Ce n’est sûrement pas ma faute.

— Que me vaut cette visite tardive ? demanda le Roi-Dieu en offrant ce qu’il voulait être son plus beau sourire. Qu’est-il donc arrivé à votre fils ?

— Comment ? s’insurgea la mère cette fois, Belle Rosenwald, dont les cheveux était teint en rose aujourd’hui, était au moins deux fois plus en colère que son mari. Vous devriez être au courant pourtant, c’est à cause d’une de vos visions qu’il s’est retrouvé estropié de la sorte !

— Maman calme toi… murmura le fils, Alpin ?

Oups, c’est bien ma faute.

— Il va falloir être plus précis que cela je vous prie, reprit le Roi-Dieu. Je ne peux pas me rappeler de chaque prédiction que j’ai pu donner. Raconte moi Alsin, que s’est-il passé ?

— C’est… C’est Alwyn monseigneur.

Merde ! On s’en fout de ton nom de toute façon !

Tout en calmant l’agacement qui montait en lui, le Roi-Dieu réitéra sa question, sans se tromper de prénom cette fois-ci.

— Vous avez prédit qu’il gagnerait son duel ! intervint Belle en coupant la parole à son fils. Vous nous aviez assuré qu’il en sortirait gagnant et qu’il n’avait aucune raison de refuser ! Résultat le petit bâtard de la basse ville a utilisé un sort interdit sur mon Alwyn, lui broyant la moitié droite du corps !

— Un sort interdit ? répondit le Roi-Dieu avec un intérêt non feint.

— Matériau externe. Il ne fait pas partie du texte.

(** A context pack is bounded and cites what it states: it has at most
    [max 1 max_facts] facts and numeric facts and [max 1 limit] results, for every
    fact there is a citation of the same project, file and time, and every
    citation is the source of one of its facts. *)
Theorem pack_cites_its_facts now query response max_facts max_results :
  let pack := _build_context_pack_payload E R parse_float now query response max_facts max_results in
  let facts := dict_rows (as_list (dget pack "facts")) in
  Z.of_nat (length (as_list (dget pack "facts"))) <= Z.max 1 max_facts /\
  Z.of_nat (length (as_list (dget pack "numericFacts"))) <= Z.max 1 max_facts /\
  Z.of_nat (length (as_list (dget pack "results"))) <= Z.max 1 max_results /\
  (forall fact, In fact facts -> exists fact', In fact' facts /\
     citation_key (as_dict (dget fact' "source")) = citation_key (as_dict (dget fact "source")) /\
     In (JObj (citation_of (as_dict (dget fact' "source")))) (as_list (dget pack "citations"))) /\
  (forall c, In c (as_list (dget pack "citations")) -> exists fact, In fact facts /\ c = JObj (citation_of (as_dict (dget fact "source")))).
Proof.
  cbv zeta. set (pack := _build_context_pack_payload _ _ _ _ _ _ _ _).
  set (g := match so_grounding response with
            | Some g => g
            | None => [("facts", JList []); ("numeric_facts", JList []); ("strict_numeric_copy", JBool true)]
            end).
  set (F := upto (Z.max 1 max_facts) (as_list (dget g "facts"))).
  assert (dget pack "facts" = JList F) as -> by reflexivity.
  assert (dget pack "numericFacts" = JList (upto (Z.max 1 max_facts) (as_list (dget g "numeric_facts")))) as -> by reflexivity.
  assert (dget pack "results" = JList (map (fun row => JObj (pack_row E R parse_float row)) (upto (Z.max 1 max_results) (so_results response)))) as -> by reflexivity.
  assert (dget pack "citations" = JList (map JObj (citations (dict_rows F) []))) as -> by reflexivity. cbn [as_list]. unfold F at 1.
  rewrite length_map, !upto_length by lia. split; [lia|]. split; [lia|]. split; [lia|].
  destruct (citations_cover (dict_rows F) []) as [H1 H2]. split.
  - intros fact [[]|(f' & Hf' & He & Hin)]%H1. exists f'. split; [done|]. split; [done|]. by apply in_map.
  - intros c (d & <- & (f' & Hf' & ->)%H2)%in_map_iff. exists f'. done.
Qed.
End pack.

(** ** Evaluation *)

Lemma first_hit_spec files terms rows : forall index n, first_hit index rows files terms = Ok (Some n) ->
  exists before row after, rows = before ++ row :: after /\ n = index + Z.of_nat (length before) /\
    _result_hits_expectations row files terms = Ok true  /\
    List.Forall (fun r => _result_hits_expectations r files terms = Ok false) before.
Proof.
  induction rows as [|row rows IH]; intros index n; cbn [first_hit]; [done|].
  destruct (_result_hits_expectations row files terms) as [[]|] eqn:Eh; cbn [rbind]; [intros [= <-]| |done].
  - exists [], row, rows. split; [done|]. split; [cbn; lia|]. split; [done|constructor].
  - intros (before & r & after & -> & -> & H1 & H2)%IH. exists (row :: before), r, after. split; [done|]. split; [cbn [length]; lia|].
    split; [done|by constructor].
Qed.

(** The rank of a match is the position, counted from 1, of the first result
    that meets an expectation, within the first [max 1 k] results. *)
Theorem match_rank_is_first_hit results files terms k n :
  _match_rank_within_k results files terms k = Ok (Some n) ->
  1 <= n <= Z.max 1 k /\ exists before row after, results = before ++ row :: after /\ n = 1 + Z.of_nat (length before) /\
    _result_hits_expectations row files terms = Ok true  /\
    List.Forall (fun r => _result_hits_expectations r files terms = Ok false) before.
Proof.
  intros H. assert (first_hit 1 (upto (Z.max 1 k) results) files terms = Ok (Some n)) as Hf by (unfold _match_rank_within_k in H; by destruct files, terms).
  apply first_hit_spec in Hf as (before & row & after & He & Hn & H1 & H2).
  assert (length before < length (upto (Z.max 1 k) results))%nat as Hl by (rewrite He, length_app; cbn; lia).
  rewrite upto_length in Hl by lia. split; [lia|].
  assert (upto (Z.max 1 k) results = firstn (Z.to_nat (Z.max 1 k)) results) as Hu by (unfold upto; destruct (Z.ltb_spec (Z.max 1 k) 0); [lia|done]).
  exists before, row, (after ++ skipn (Z.to_nat (Z.max 1 k)) results). split; [|done].
  rewrite app_comm_cons, app_assoc, <- He, Hu. symmetry. apply firstn_skipn.
Qed.

Lemma match_rank_positive results files terms k n : _match_rank_within_k results files terms k = Ok (Some n) -> 1 <= n.
Proof.
  intros H. assert (first_hit 1 (upto (Z.max 1 k) results) files terms = Ok (Some n)) as Hf by (unfold _match_rank_within_k in H; by destruct files, terms).
  apply first_hit_spec in Hf as (before & row & after & _ & -> & _). lia.
Qed.

(** A report: a hit is a rank, and at most what was expected is found. *)
Definition report_ok (c : case_report) : Prop :=
  cr_hit c = match cr_matched_rank c with Some _ => true | None => false end /\
  (forall n, cr_matched_rank c = Some n -> 1 <= n) /\ (length (cr_matched_numeric c) <= length (cr_expected_numeric c))%nat.

Lemma reciprocal_bounds c : report_ok c -> (0 <= reciprocal_rank c <= qz (one_if (cr_hit c)))%Q.
Proof.
  intros (Hh & Hr & _). unfold reciprocal_rank. destruct (cr_matched_rank c) as [n|]; rewrite Hh; [|change (qz (one_if false)) with 0%Q; lra].
  specialize (Hr n eq_refl). cbn [one_if]. assert (1 <= qz n)%Q as Hn by (by apply (qz_le 1 n)). split.
  - apply Qle_shift_div_l; lra.
  - apply Qle_shift_div_r; [lra|]. change (qz 1) with 1%Q. lra.
Qed.

Lemma sum_reciprocal l : List.Forall report_ok l ->
  (0 <= fold_right Qplus 0 (map reciprocal_rank l) <= qz (Z.of_nat (length (List.filter cr_hit l))))%Q.
Proof.
  induction 1 as [|c l Hc _ IH]; [split; apply Qle_refl|]. cbn [map fold_right List.filter]. pose proof (reciprocal_bounds c Hc) as Hb.
  destruct (cr_hit c); cbn [one_if length] in *; [|change (qz 0) with 0%Q in Hb; lra].
  assert (qz (Z.of_nat (S (length (List.filter cr_hit l)))) == 1 + qz (Z.of_nat (length (List.filter cr_hit l))))%Q as ->.
  { replace (Z.of_nat (S (length (List.filter cr_hit l)))) with (1 + Z.of_nat (length (List.filter cr_hit l))) by lia. unfold qz. by rewrite inject_Z_plus. }
  change (qz 1) with 1%Q in Hb. lra.
Qed.

Lemma sum_matched l : List.Forall report_ok l ->
  0 <= fold_right Z.add 0 (map (fun c => Z.of_nat (length (cr_matched_numeric c))) l) <=
    fold_right Z.add 0 (map (fun c => Z.of_nat (length (cr_expected_numeric c))) l).
Proof. induction 1 as [|c l (_ & _ & Hc) _ IH]; cbn [map fold_right]; lia. Qed.
(* ===== verification/Topics.v ===== *)
(** * The topic tree and the topic rollups

    The tree that counts the writes under every topic ([_update_topic_tree]),
    its listing, the rollups built from the tree and a window of recent writes
    ([_build_topic_rollup_snapshot_from_entries]), their backfill from a store,
    the hold that protects a backfill, and the round of the rollup worker. *)

From S2P Require Import Prelude PyStr PyTime Json JsonText Paths Policy OutboxMaint WriteBuffer Regex Caches Ranking SourcePolicy Sources Tasks TaskExec Profiles.
From Stdlib Require Import Ascii QArith.
Open Scope Z_scope.

(** ** The tree *)

(** [{"count": n, "children": {...}}] by project; see [WriteBuffer]. *)
Abbreviation topic_tree := (list (string * topic_node)).

Definition new_node : topic_node := Node 0 [].

(** [children.setdefault(segment, {"count": 0, "children": {}})] *)
Definition child (segment : string) (l : list (string * topic_node)) : topic_node :=
  match clookup segment l with Some n => n | None => new_node end.

Definition segments_of (topic_path : string) : list string := List.filter truthy (PyStr.split slash topic_path).

(** The JSON of the file; keys are sorted when it is written. *)
Fixpoint node_json (n : topic_node) : json :=
  match n with
  | Node c ch => JObj [("count", JInt c); ("children", JObj (map (fun kv => (fst kv, node_json (snd kv))) ch))]
  end.
Definition tree_json (t : topic_tree) : dict := map (fun kv => (fst kv, node_json (snd kv))) t.

(** Without a file the tree is counted from the history of writes. *)
Definition history_write (DEFAULT_TOPIC_ROOT : string) (t : topic_tree) (entry : dict) : topic_tree :=
  let project := dget entry "project" in
  if jtruthy project then _update_topic_tree (jstr project) (jstr (jor (dget entry "topic_path") (JStr DEFAULT_TOPIC_ROOT))) t else t.
Definition tree_of_history (DEFAULT_TOPIC_ROOT : string) (history : list dict) : topic_tree :=
  fold_left (history_write DEFAULT_TOPIC_ROOT) history [].

(** [f"{prefix}/{segment}" if prefix else segment] *)
Definition under (prefix segment : string) : string := if truthy prefix then prefix +:+ "/" +:+ segment else segment.

(** The paths in the order of the generator. *)
Fixpoint _iter_topic_paths (depth : nat) (prefix : string) (n : topic_node) : list (string * Z) :=
  match depth with
  | O => []
  | S d => concat (map (fun kv => let path := under prefix (fst kv) in (path, Z.max 0 (node_count (snd kv))) :: _iter_topic_paths d path (snd kv))
                     (node_children n))
  end.

Record topic_item := mkTopic { ti_project : string; ti_path : string; ti_count : Z }.

Definition topic_le (a b : topic_item) : bool :=
  if ti_count a =? ti_count b then
    if ti_project a =s ti_project b then str_leb (ti_path a) (ti_path b) else str_leb (ti_project a) (ti_project b)
  else ti_count b <? ti_count a.

Definition prefix_of (prefix : option string) : result (option string) :=
  if truthy (opt_str prefix) then let! p := normalize_topic_path (opt_str prefix) in Ok (Some p) else Ok None.

Definition has_prefix (normalized : option string) (path : string) : bool :=
  negb (truthy (opt_str normalized)) || startswith path (opt_str normalized).

Definition project_topics (depth : nat) (min_count : Z) (normalized : option string) (name : string) (n : topic_node) : list topic_item :=
  map (fun pc => mkTopic name (fst pc) (snd pc))
    (List.filter (fun pc => negb (snd pc <? min_count) && has_prefix normalized (fst pc)) (_iter_topic_paths depth "" n)).

(** The topics and how many there are in all. *)
Definition _list_topics_snapshot (project prefix : option string) (limit min_count depth : Z) (t : topic_tree) : result (list topic_item * Z) :=
  let depth := Z.to_nat (Z.max 1 (Z.min depth 16)) in
  let limit := Z.max 1 (Z.min limit 5000) in
  let min_count := Z.max 1 min_count in
  let! normalized := prefix_of prefix in
  let topics :=
    if truthy (opt_str project) then project_topics depth min_count normalized (opt_str project) (child (opt_str project) t)
    else concat (map (fun kv => project_topics depth min_count normalized (fst kv) (snd kv)) t) in
  let topics := sort_by topic_le topics in
  Ok (upto limit topics, Z.of_nat (length topics)).

(** ** Rollups *)

Record rollup_config := mkRollupConfig {
  TOPIC_ROLLUP_HISTORY_SCAN_LIMIT : Z; TOPIC_ROLLUP_MAX_SUMMARY_SNIPPETS : Z; TOPIC_ROLLUP_MAX_NUMERIC_FACTS : Z;
  TOPIC_ROLLUP_MAX_UNIQUE_FILES : Z; TOPIC_ROLLUP_BACKFILL_HOLD_SECS : Z; (* microseconds *)
  ROLLUP_LOW_VALUE_PREFIXES : list string; ROLLUP_TOPIC_ROOT : string }.
Definition default_rollups : rollup_config :=
  mkRollupConfig 600 8 16 24 (1800 * us_per_sec) ["telemetry"; "metrics"; "signals"; "overrides"; "perf"; "tmp"] "root".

Au vu de sa taille et de la barbe qui commençait à pousser sur son visage de presque adulte, Alwyn devait être soit en sixième soit en septième année. Un simple élève de l’Académie serait parvenu à lancer un sort interdit ? Impossible.

Surtout il était impossible que le Roi-Dieu ne l’ai pas vu, il ne ratait jamais rien.

— Quand le duel a-t-il eu lieu exactement ?

— Il y a deux semaines, deux semaines vous vous rendez compte ? Mon fils chéri est resté évanoui durant tout ce temps, alors que les meilleurs soigneurs de la Cit…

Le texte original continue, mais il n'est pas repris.